Обсуждение: Encoding names

Поиск
Список
Период
Сортировка

Encoding names

От
Karel Zak
Дата:
Hi,
I a little work with encodings (Japanese, Latin(s)) and I see that 
PG use non-standard encoding names.
Why is here SJIS instead Shift-JIS, EUC_JP intead EUC-JP, 
Latin2 instead ISO-8859-2 ?
It is not good for example for applications that output data to HTML and 
needs set correct meta-tags, for this is needful maintain in application
PostgreSQL's specific names and standard names and translate between these
...
Comments?
        Karel



Re: Encoding names

От
Tatsuo Ishii
Дата:
>  I a little work with encodings (Japanese, Latin(s)) and I see that 
> PG use non-standard encoding names.
> 
>  Why is here SJIS instead Shift-JIS, EUC_JP intead EUC-JP, 
> Latin2 instead ISO-8859-2 ?
> 
>  It is not good for example for applications that output data to HTML and 
> needs set correct meta-tags, for this is needful maintain in application
> PostgreSQL's specific names and standard names and translate between these
> ...
> 
>  Comments?

But HTML meta tags used to use their own encoding names such as
x-euc-jp, x-sjis....

Well, the reaons are:

1) shell does not like "-" (configure and some Unix commands in  PostgreSQL accepts encoding names)
2) I don't like longer names

BTW, I and Thomas (and maybe others) are interested in implementing
CREATE CHRACATER SET staffs in SQL92/99. The encoding names might be
changed at that time...
--
Tatsuo Ishii


Re: Encoding names

От
Karel Zak
Дата:
> But HTML meta tags used to use their own encoding names such as
> x-euc-jp, x-sjis....
Not sure, my mozilla understand "ISO-xxxx-x", "Shift-JIS" format too.
But it's irrelevant, important is that something like "Latin2" or "SJIS"
or "EUC_JP" are less standard names. And here aren't HTML only, but other
formats too (I-MODE, Wap, XML ...etc).

> Well, the reaons are:
> 
> 1) shell does not like "-" (configure and some Unix commands in
>    PostgreSQL accepts encoding names)
>
> 2) I don't like longer names
Sorry, but both are great traverses and please never say "I don't like" 
if you talking about already existing standards, it's way to chaos.Sorry of this hard words, but I hope you understand
me:-) 
 

> BTW, I and Thomas (and maybe others) are interested in implementing
> CREATE CHRACATER SET staffs in SQL92/99. The encoding names might be
Well, I look forward.
        Karel



Re: Encoding names

От
Tatsuo Ishii
Дата:
> > But HTML meta tags used to use their own encoding names such as
> > x-euc-jp, x-sjis....
> 
>  Not sure, my mozilla understand "ISO-xxxx-x", "Shift-JIS" format too.
> But it's irrelevant, important is that something like "Latin2" or "SJIS"
> or "EUC_JP" are less standard names. And here aren't HTML only, but other
> formats too (I-MODE, Wap, XML ...etc).

They were introduced recently. If I remever correctly, when I started
to implemnet the multi-byte fucntionality, most of browsers did not
accept "Shift-JIS" as their meta tags.

> > Well, the reaons are:
> > 
> > 1) shell does not like "-" (configure and some Unix commands in
> >    PostgreSQL accepts encoding names)
> >
> > 2) I don't like longer names
> 
>  Sorry, but both are great traverses and please never say "I don't like" 
> if you talking about already existing standards, it's way to chaos.
>  
>  Sorry of this hard words, but I hope you understand me :-) 

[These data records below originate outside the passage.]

Lemma schedule_cleanup_spec g now p :
  scheduled_wf now g -> ScheduledCleanupTail g < u64_max ->
  exists g', schedule_cleanup p now g = (Ok tt, g') /\ scheduled_wf now g' /\
    g' = set_ScheduledCleanupTail (fun _ => ScheduledCleanupTail g + 1)
      (set_ScheduledCleanups (insert (ScheduledCleanupTail g)
        {| cleanup_at := block_add now retention_blocks; cleanup_proposal_id := p |}) g).
Proof.
  intros [Hr Hd Hs Hb Ht] Hmax. unfold schedule_cleanup, checked_add. autorewrite with run.
  rewrite decide_True by lia. autorewrite with run. eexists. split; [done|]. split; [|done].
  split; simpl; [lia| | | |lia].
  - intros i. rewrite lookup_insert_is_Some, Hd.
    destruct (decide (ScheduledCleanupTail g = i)); naive_solver lia.
  - intros i j x y Hij [[<- <-]|[? Hx]]%lookup_insert_Some [[<- <-]|[? Hy]]%lookup_insert_Some;
      simpl; [lia| |by eapply Hb|by eapply Hs].
    assert (ScheduledCleanupHead g <= j < ScheduledCleanupTail g); [apply Hd; eauto|lia].
  - intros i x [[<- <-]|[? Hx]]%lookup_insert_Some; simpl; [lia|by eapply Hb].
Qed.

Lemma schedule_cleanup_full g now p :
  scheduled_wf now g -> u64_max <= ScheduledCleanupTail g ->
  schedule_cleanup p now g = (Err (VotingErr CleanupQueueSequenceExhausted), g).
Proof.
  intros [_ _ _ _ Ht] Hmax. unfold schedule_cleanup, checked_add. autorewrite with run.
  by rewrite decide_False by lia.
Qed.

Lemma process_scheduled_post g now max_weight w g' :
  scheduled_wf now g -> pending_wf g ->
  process_scheduled_cleanups now max_weight g = (w, g') ->
  exists w' g1, g' = set_ScheduledCleanupHead (fun _ => ScheduledCleanupHead g') g1 /\
    loop_post (Z.to_nat MaxCleanupActivationsPerBlock) now
      (db_reads_writes (MAX_PROPOSAL_SUBJECT_CIDS + 5) (MAX_PROPOSAL_SUBJECT_CIDS + 5))
      max_weight (ScheduledCleanupHead g) g w' (ScheduledCleanupHead g') g1.
Proof.
  intros [Hr Hd Hs Hb Ht] Hp. unfold process_scheduled_cleanups.
  destruct (scheduled_loop _ _ _ _ _ _ _ g) as [[w' head'] g1] eqn:Hrun.
  apply scheduled_loop_spec in Hrun; [|lia|by intros; apply Hd|done].
  intros [= _ <-]. by exists w', g1.
Qed.

Lemma process_scheduled_wf g now max_weight w g' :
  scheduled_wf now g -> pending_wf g ->
  process_scheduled_cleanups now max_weight g = (w, g') ->
  scheduled_wf now g' /\ pending_wf g'.
Proof.
  intros Hsched Hpend Hrun. pose proof Hsched as [Hr Hd Hs Hb Ht].
  destruct (process_scheduled_post _ _ _ _ _ Hsched Hpend Hrun) as (w' & g1 & Hg & Hpost).
  destruct Hpost as [H1 H2 H3 H4 H5 H6 _ _ _ H7].
  assert (Hsub : forall i x, ScheduledCleanups g1 !! i = Some x ->
    ScheduledCleanups g !! i = Some x).
  { intros i x. rewrite H4. by case_decide. }
  rewrite Hg. split; [|by destruct H2]. split; simpl; [lia| | | |lia].
  - intros i. rewrite H4, H3. specialize (Hd i). case_decide.
    + split; [by intros []|lia].
    + rewrite Hd. lia.
  - intros. eapply Hs; eauto.
  - intros. eapply Hb; eauto.
Qed.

Please understand there is no standard for charset/encoding names in
SQL92/99 itself. The SQL standard just says "you can import any
charset/encoding from anywhere if you can". Please correct me if I am
wrong.

However, I do not object to change encoding names if there are enough
agrees (and as long as the backward compatibilities are kept). 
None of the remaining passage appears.